* The problem
Copy out again, unchanged, the listing below from the line that has "(* cacheMutex *)" through the line that has "token : string)".

########################################

(** The pattern of the crosspoint branch at a fixed start: the word
    crosspoint_mute, a space, and two quoted greedy groups with one space
    between them. The result is captures 1 and 2. *)
Definition re_crosspoint_at (s : jsstring) : option (jsstring * jsstring) :=
  r ← match_lit (lit "crosspoint_mute " ++ dq) s;
  dot_star (λ cap1 r1,
    r2 ← match_lit (dq ++ lit " " ++ dq) r1;
    dot_star (λ cap2 r3, match_lit dq r3 ≫= λ _, Some (cap1, cap2)) [] r2)
    [] r.

Definition re_crosspoint : jsstring → option (jsstring * jsstring) :=
  exec re_crosspoint_at.

(** Assignment [o[key] = v] on an object created by [{}]: every key becomes
    an own property, except ["__proto__"], whose inherited setter ignores a
    value that is not an object. *)
Definition obj_set (key : jsstring) (v : Number)
    (o : gmap (list N) Number) : gmap (list N) Number :=
  if decide (key = lit "__proto__") then o else <[key := v]> o.

End JS.

(** ** The module instance *)

Module ModuleInstance.
Import JS.

(** The configuration object: both fields come from text inputs
    ([getConfigFields]), so each is a string or [undefined]. *)
Record Config := { host : option jsstring; port : option jsstring }.

(** A [TCPHelper] object of the host library, as far as the module sees it:
    whether [destroy()] was called on it and what [isConnected] reads. *)
Record TCPHelper := {
  tcp_host : option jsstring;
  tcp_port : option jsstring;
  destroyed : bool;
  isConnected : bool
}.

Inductive InstanceStatus := Ok | Error | Disconnected.

(** What the instance does to its surroundings, in order: calls of the
    [InstanceBase] methods, of the three definition loaders, and of the
    [TCPHelper] constructor and methods (sockets are named by address). *)
Inductive effect :=
| updateStatus (s : InstanceStatus) (msg : option jsstring)
| log (level : jsstring) (msg : jsstring)
| updateActions
| updateFeedbacks
| updateVariableDefinitions
| checkFeedbacks (id : jsstring)
| socket_new (a : nat) (h p : option jsstring)
| socket_destroy (a : nat)
| socket_send (a : nat) (msg : jsstring).

(** The fields of [this] set by the constructor and by [init], the heap of
    [TCPHelper] objects allocated so far ([socket] is null or the address of
    one of them), and the effects so far. *)
Record world := {
  socket : option nat;
  config : option Config;
  virtualChannels : list jsstring;
  presets : list jsstring;
  channelMuteStatus : gmap (list N) Number;
  crosspointMuteStatus : gmap (list N) Number;
  heap : list TCPHelper;
  trace : list effect
}.

(** The state right after the constructor. *)
Definition constructor : world := {|
  socket := None;
  config := None;
  virtualChannels := [];
  presets := [];
  channelMuteStatus := ∅;
  crosspointMuteStatus := ∅;
  heap := [];
  trace := []
|}.

Definition set_socket (s : option nat) (w : world) : world :=
  {| socket := s; config := config w;
     virtualChannels := virtualChannels w; presets := presets w;
     channelMuteStatus := channelMuteStatus w;
     crosspointMuteStatus := crosspointMuteStatus w;
     heap := heap w; trace := trace w |}.

Definition set_config (c : option Config) (w : world) : world :=
  {| socket := socket w; config := c;
     virtualChannels := virtualChannels w; presets := presets w;
     channelMuteStatus := channelMuteStatus w;
     crosspointMuteStatus := crosspointMuteStatus w;
     heap := heap w; trace := trace w |}.

Definition set_virtualChannels (l : list jsstring) (w : world) : world :=
  {| socket := socket w; config := config w;
     virtualChannels := l; presets := presets w;
     channelMuteStatus := channelMuteStatus w;
     crosspointMuteStatus := crosspointMuteStatus w;
     heap := heap w; trace := trace w |}.

Definition set_presets (l : list jsstring) (w : world) : world :=
  {| socket := socket w; config := config w;
     virtualChannels := virtualChannels w; presets := l;
     channelMuteStatus := channelMuteStatus w;
     crosspointMuteStatus := crosspointMuteStatus w;
     heap := heap w; trace := trace w |}.
(** * qbserver: the resilient credential store and the credential service

    A shallow embedding of the Go packages [auth] (token stores, OAuth
    service, callback handler) and [redis] (health checker) of qbserver,
    and the properties of the design document proved about it.

    Go code that talks to the outside world (the clock, the Redis server,
    the upstream HTTP endpoints, the injected health function) is modelled
    by explicit state passing over a [World], with the outside world's
    answers read from an oracle [Env] indexed by a step counter. *)

From Stdlib Require Import ZArith Lia List Bool.
From stdpp Require Import base option gmap strings list.

Open Scope Z_scope.

(** ** Go's [time] package, as far as the code uses it *)

Module GoTime.

(** [time.Duration] is an int64 count of nanoseconds. *)
Definition minDuration : Z := - 2 ^ 63.
Definition maxDuration : Z := 2 ^ 63 - 1.

(** int64 arithmetic wraps around. *)
Definition wrap64 (z : Z) : Z := (z + 2 ^ 63) mod 2 ^ 64 - 2 ^ 63.

Definition Second : Z := 1000000000.
Definition Minute : Z := 60 * Second.
Definition Hour : Z := 60 * Minute.

(** [time.Time] is modelled as an instant in nanoseconds, unbounded. *)
Definition Time : Type := Z.

(** [t.Add(d)] *)
Definition Add (t : Time) (d : Z) : Time := t + d.

(** [t.Sub(u)]: the difference, saturated to the range of a Duration. *)
Definition Sub (t u : Time) : Z :=
  if t - u <? minDuration then minDuration
  else if maxDuration <? t - u then maxDuration
  else t - u.

(** [time.Until(t)], with [now] the reading of [time.Now()]. *)
Definition Until (now t : Time) : Z := Sub t now.

(** [time.Duration(n) * time.Second] for an [int] n. *)
Definition Seconds (n : Z) : Z := wrap64 (n * Second).

End GoTime.

(** ** auth/models.go *)

Module Models.

(** [OAuthToken]: token data from QuickBooks. *)
Record OAuthToken : Type := mkToken {
  AccessToken : string;
  RefreshToken : string;
  TokenType : string;
  ExpiresIn : Z;
  ExpiresAt : GoTime.Time;
  RealmID : string;
}.

Definition set_ExpiresAt (t : OAuthToken) (e : GoTime.Time) : OAuthToken :=
  mkToken (AccessToken t) (RefreshToken t) (TokenType t) (ExpiresIn t) e (RealmID t).
Definition set_RealmID (t : OAuthToken) (r : string) : OAuthToken :=
  mkToken (AccessToken t) (RefreshToken t) (TokenType t) (ExpiresIn t) (ExpiresAt t) r.
Definition set_RefreshToken (t : OAuthToken) (r : string) : OAuthToken :=
  mkToken (AccessToken t) r (TokenType t) (ExpiresIn t) (ExpiresAt t) (RealmID t).

(** [OAuthConfig] *)
Record OAuthConfig : Type := mkConfig {
  ClientID : string;
  ClientSecret : string;
  RedirectURI : string;
  Scopes : list string;
  AuthURL : string;
  TokenURL : string;
  APIBaseURL : string;
}.

End Models.
Export Models.

(** Go [error] values the modelled code creates.  [ErrWrap msg e] is
    [fmt.Errorf(msg + ": %w", e)]. *)
Inductive error : Type :=
| ErrMarshal                (* failed to marshal token *)
| ErrRedisSet               (* failed to save token (SET failed) *)
| ErrRedisNil               (* no token found for user (redis.Nil) *)
| ErrRedisGet               (* failed to get token (GET failed) *)
| ErrUnmarshal              (* failed to unmarshal token *)
| ErrRedisDel               (* failed to delete token (DEL failed) *)
| ErrTokenNotFound          (* token not found for user (fallback store) *)
| ErrCreateRequest          (* failed to create token/revoke request *)
| ErrRequestFailed          (* token/revoke request failed (transport) *)
| ErrStatus (code : Z) (body : string)  (* request failed with status *)
| ErrParseResponse          (* failed to parse token response *)
| ErrWrap (msg : string) (e : error).

(** A Go result pair [(T, error)]. *)
Inductive result (A : Type) : Type :=
| Ok (a : A)
| Err (e : error).
Arguments Ok {A} a.
Arguments Err {A} e.

(** ** The world of the model *)

(** The observable actions of the program, recorded in [trace], the newest
    first.  [EvRedisSaveToken] is instrumentation: a call of
    [RedisTokenStore.SaveToken] and the error it returned. *)
Inductive Event : Type :=
| EvLock | EvUnlock | EvRLock | EvRUnlock          (* cacheMutex *)
| EvRedisSaveToken (userID : string) (err : option error)
| EvRedisSet (key data : string) (ttl : Z)
| EvRedisGet (key : string)
| EvRedisDel (key : string)
| EvTokenRequest (form : list (string * string))
| EvRevokeRequest (url token : string)
| EvLog (msg : string) (e : error).

(** What an HTTP exchange ([http.NewRequestWithContext] and [client.Do])
    comes to. *)
Inductive HttpOutcome : Type :=
| HttpBuildErr                              (* the request could not be built *)
| HttpTransportErr                          (* client.Do failed, or ctx cancelled *)
| HttpStatus (code : Z) (body : string).    (* a response arrived *)

(** Pointers [*OAuthToken] are locations of a heap of token objects. *)
Definition ptr : Type := positive.
(** * The overlay-over-XFS filesystem driver of grootfs

    A shallow embedding of [store/filesystems/overlayxfs/driver.go] and the
    properties of its operations.

    The driver is a thin layer over the operating system: every operation is
    a short sequence of system calls ([stat], [mkdir], [rmdir], [mount],
    [umount], project quota control) that stops at the first call that is
    refused; only the two [stat] calls of [CreateImage] stop it on one
    answer alone, "no such file or directory".  The embedding therefore has
    three layers:

    - [filepath]: the pure path functions of Go's [path/filepath] that the
      driver calls ([Clean], [Join]);
    - [kernel]: a deterministic model of the system calls over a [World]
      (the directory tree, the mount table, the quota table), with oracles
      for the refusals the tree does not explain and a trace of the calls
      made;
    - the driver functions, written in the monad [M] of world-passing
      computations that may panic, statement by statement as in the Go
      source.

    Calls to the [lager] logger are observational only and are left out.

    The test double [overlayxfsfakes.FakeUnmounter] is embedded beside the
    driver, as a record that its methods pass along.  [pathshape] describes
    the paths [Clean] produces, for the theorems on when the operations
    succeed. *)

From Stdlib Require Import ZArith Ascii String List.
From stdpp Require Import base option list gmap strings fin_maps.
(* ===== verification/_CoqProject ===== *)
-Q . S2P
Prelude.v
GoLib.v
GoText.v
GoFloat.v
GoMail.v
CreditTypes.v
CreditDB.v
CreditAccount.v
CreditReservation.v
CreditOutcome.v
CreditHistory.v
CreditInvariant.v
CreditStatements.v
CreditOperations.v
CreditSettlement.v
CreditService.v
CreditExamples.v
CreditReads.v
CreditProperties.v
OrderTypes.v
OrderPolicy.v
OrderDB.v
OrderStore.v
OrderReads.v
OrderProgress.v
OrderAssignment.v
OrderCancellation.v
OrderCreationStore.v
OrderCreation.v
OrderProofStore.v
OrderProofs.v
OrderOutbox.v
OrderFacts.v
OrderLogic.v
OrderInvariant.v
OrderAggregate.v
OrderRecords.v
OrderKeeps.v
OrderSagaKeeps.v
OrderSteps.v
OrderRuns.v
OrderExamples.v
OrderCalls.v
OrderProperties.v
OrderSagas.v
OrderCreationSafety.v
OrderDelivery.v
SupplierTypes.v
SupplierProposal.v
SupplierDB.v
SupplierStore.v
SupplierRequests.v
SupplierAdmin.v
SupplierRuns.v
SupplierInvariant.v
SupplierSteps.v
SupplierRefinement.v
SupplierExamples.v
SupplierCalls.v
SupplierProperties.v
UserTypes.v
UserDB.v
UserStore.v
UserAuth.v
UserAccounts.v
UserReviews.v
UserRuns.v
UserSteps.v
UserInvariant.v
UserKeeps.v
UserExamples.v
UserSessions.v
UserRelay.v
UserProperties.v
UserCredit.v
CommunicationDB.v
Communication.v
CommunicationRuns.v
CommunicationProperties.v
OrderChat.v
(** A loop preserves an invariant that each iteration preserves. *)
Lemma wp_for_each {A} (f : A → ST E R S unit) (I : S → Prop) l r s X :
  I s → (∀ x s', x ∈ l → I s' → wp (f x) r s' (λ _, I) X) →
  wp (for_each f l) r s (λ _, I) X.
Proof.
  revert s. induction l as [|x l IH]; intros s HI Hf; simpl; [done|].
  apply wp_bind. eapply wp_mono; [apply Hf; [set_solver|done]| |done].
  intros ? s' HI'. apply IH; [done|]. intros; apply Hf; [set_solver|done].
Qed.

End wp_rules.

(** Running a bind that succeeded splits into its two halves. *)
Lemma bind_ok {E R S A B} (m : ST E R S A) (k : A → ST E R S B) r s b s' :
  (m ≫= k) r s = Ok (b, s') → ∃ a s1, m r s = Ok (a, s1) ∧ k a r s1 = Ok (b, s').
Proof.
  unfold mbind, st_mbind. destruct (m r s) as [[a s1]|e]; [eauto|done].
Qed.

(** ** Reading guards *)

Lemma guard_ok_Ok {E} (b : bool) (e : E) u : guard_ok b e = Ok u ↔ b = true.
Proof. unfold guard_ok. destruct b, u; split; congruence. Qed.

Lemma same_true {A} `{EqDecision A} (x y : A) : same x y = true ↔ x = y.
Proof. apply bool_decide_eq_true. Qed.
Lemma same_false {A} `{EqDecision A} (x y : A) : same x y = false ↔ x ≠ y.
Proof. apply bool_decide_eq_false. Qed.
Lemma same_eq {A} `{EqDecision A} (x y : A) : same x y = true → x = y.
Proof. apply bool_decide_eq_true_1. Qed.
Lemma same_ne {A} `{EqDecision A} (x y : A) : same x y = false → x ≠ y.
Proof. apply bool_decide_eq_false_1. Qed.
Lemma same_refl {A} `{EqDecision A} (x : A) : same x x = true.
Proof. by apply same_true. Qed.

Lemma bind_Ok {E A B} (m : result E A) (k : A → result E B) b :
  m ≫= k = Ok b ↔ ∃ a, m = Ok a ∧ k a = Ok b.
Proof.
  destruct m as [a|e]; simpl; split.
  - eauto.
  - by intros (? & [= ->] & ?).
  - done.
  - by intros (? & ? & ?).
Qed.

Lemma Ok_inj {E A} (x y : A) : @Ok E A x = Ok y → x = y.
Proof. by intros [= ->]. Qed.

Lemma from_option_ok_Ok {E A} (o : option A) (e : E) a : from_option_ok o e = Ok a ↔ o = Some a.
Proof. destruct o; simpl; split; congruence. Qed.

(** [inv_ok H] splits a successful computation of the error monad into its
    steps, reading the guards as booleans. *)
Ltac inv_ok H :=
  lazymatch type of H with
  | (_ ≫= _) = Ok _ =>
      let a := fresh "a" in let H1 := fresh "Hok" in
      apply bind_Ok in H as (a & H1 & H); cbn beta iota in H;
      inv_ok H1; inv_ok H
  | guard_ok _ _ = Ok _ => apply guard_ok_Ok in H
  | from_option_ok _ _ = Ok _ => apply from_option_ok_Ok in H
  | Err _ = Ok _ => discriminate H
  | mret _ = Ok _ => apply Ok_inj in H
  | Ok _ = Ok _ => apply Ok_inj in H
  | (let '(_, _) := ?p in _) = Ok _ => destruct p; cbn beta iota in H; inv_ok H
  | _ => idtac
  end.
(* ===== verification/GoLib.v ===== *)
(** * The parts of Go's standard library the services use

    [time.Time] is a count of nanoseconds since Go's zero time (year 1, UTC),
    so the zero value is 0 and [Truncate], which rounds down to a multiple
    since the zero time, is a modulus. All times are UTC. [time.Duration] is a
    signed 64-bit count of nanoseconds. Identifiers that the code parses with
    google/uuid are kept as their canonical text: the parser is a parameter. *)
From S2P Require Import Prelude.
From stdpp Require Import prelude strings.
From Stdlib Require Import ZArith Lia.

Local Open Scope Z_scope.

(** ** time *)

Abbreviation Time := Z (only parsing).
Abbreviation Duration := Z (only parsing).

Definition Microsecond : Duration := 1000.
Definition Second : Duration := 1000000000.
Definition Minute : Duration := 60 * Second.
Definition Hour : Duration := 60 * Minute.

Definition zero_time : Time := 0.
Definition IsZero (t : Time) : bool := t =? 0.
Definition After (t u : Time) : bool := u <? t.
Definition Before (t u : Time) : bool := t <? u.

(** [Time.Sub] saturates at the ends of the int64 range. *)
Definition time_sub (t u : Time) : Duration :=
  Z.max min_int64 (Z.min max_int64 (t - u)).

(** [Time.Truncate] rounds down to a multiple of [d] since the zero time. *)
Definition time_truncate (t : Time) (d : Duration) : Time :=
  if d <=? 0 then t else t - t mod d.

(** [Duration.Truncate] rounds toward zero to a multiple of [m]. *)
Definition duration_truncate (d m : Duration) : Duration :=
  if m <=? 0 then d else d - Z.rem d m.

(** PostgreSQL keeps microseconds: what a timestamptz column stores. *)
Definition stored_time (t : Time) : Time := time_truncate t Microsecond.

Lemma stored_time_idemp t : stored_time (stored_time t) = stored_time t.
Proof.
  unfold stored_time, time_truncate, Microsecond. simpl.
  pose proof (Z.div_mod t 1000). pose proof (Z.mod_pos_bound t 1000).
  replace (t - t mod 1000) with (1000 * (t / 1000)) by lia.
  rewrite Z.mul_comm at 2. rewrite Z.mod_mul; lia.
Qed.

Lemma time_truncate_le t d : 0 < d → t - d < time_truncate t d <= t.
Proof.
  intros. unfold time_truncate. destruct (Z.leb_spec d 0); [lia|].
  pose proof (Z.mod_pos_bound t d). lia.
Qed.

Lemma time_truncate_mono t u d : t <= u → time_truncate t d <= time_truncate u d.
Proof.
  unfold time_truncate. destruct (Z.leb_spec d 0); [done|]. intros.
  pose proof (Z.div_le_mono t u d). pose proof (Z.div_mod t d). pose proof (Z.div_mod u d).
  nia.
Qed.

Lemma stored_time_le t : stored_time t <= t.
Proof. unfold stored_time. by apply time_truncate_le. Qed.

Lemma time_sub_id t u : is_int64 (t - u) → time_sub t u = t - u.
Proof. unfold time_sub. int64_lia. Qed.

(** ** UUIDs and hashes

    [uuid_parse s] is [uuid.Parse s] followed by [String]: the canonical text
    of the identifier, or [None] when [s] does not parse. *)
Class UUID := uuid_parse : string → option string.

(** What the services rely on: the canonical text parses to itself and is not
    empty, and the empty text is no identifier. *)
Class UUIDLaws `{UUID} : Prop := {
  uuid_parse_canonical s t : uuid_parse s = Some t → uuid_parse t = Some t;
  uuid_parse_nonempty s t : uuid_parse s = Some t → t ≠ EmptyString;
  uuid_parse_empty : uuid_parse EmptyString = None;
}.

(** A concrete parser for examples: 36 characters are canonical text. *)
Definition example_uuid : UUID := λ s,
  if decide (String.length s = 36%nat) then Some s else None.

Lemma example_uuid_laws : @UUIDLaws example_uuid.
Proof.
  split; unfold uuid_parse, example_uuid; try (intros s t; case_decide; intros [= <-]).
  - by rewrite decide_True.
  - by intros ->.
  - done.
Qed.

(** [sha256_hex] is the lower-case hexadecimal SHA-256 digest. *)
Class Digest := sha256_hex : string → string.

(** [uuid.NewV7]: the n-th identifier generated. Version 7 identifiers are
    time-ordered, so a later one compares greater; they are kept as their
    128-bit value. *)
Class UUIDv7 := new_v7 : nat → Z.

Class UUIDv7Laws `{UUIDv7} : Prop :=
  new_v7_mono n m : (n < m)%nat → new_v7 n < new_v7 m.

########################################

* Task answer
| EvLock | EvUnlock | EvRLock | EvRUnlock          (* cacheMutex *)
| EvRedisSaveToken (userID : string) (err : option error)
| EvRedisSet (key data : string) (ttl : Z)
| EvRedisGet (key : string)
| EvRedisDel (key : string)
| EvTokenRequest (form : list (string * string))
| EvRevokeRequest (url token : string)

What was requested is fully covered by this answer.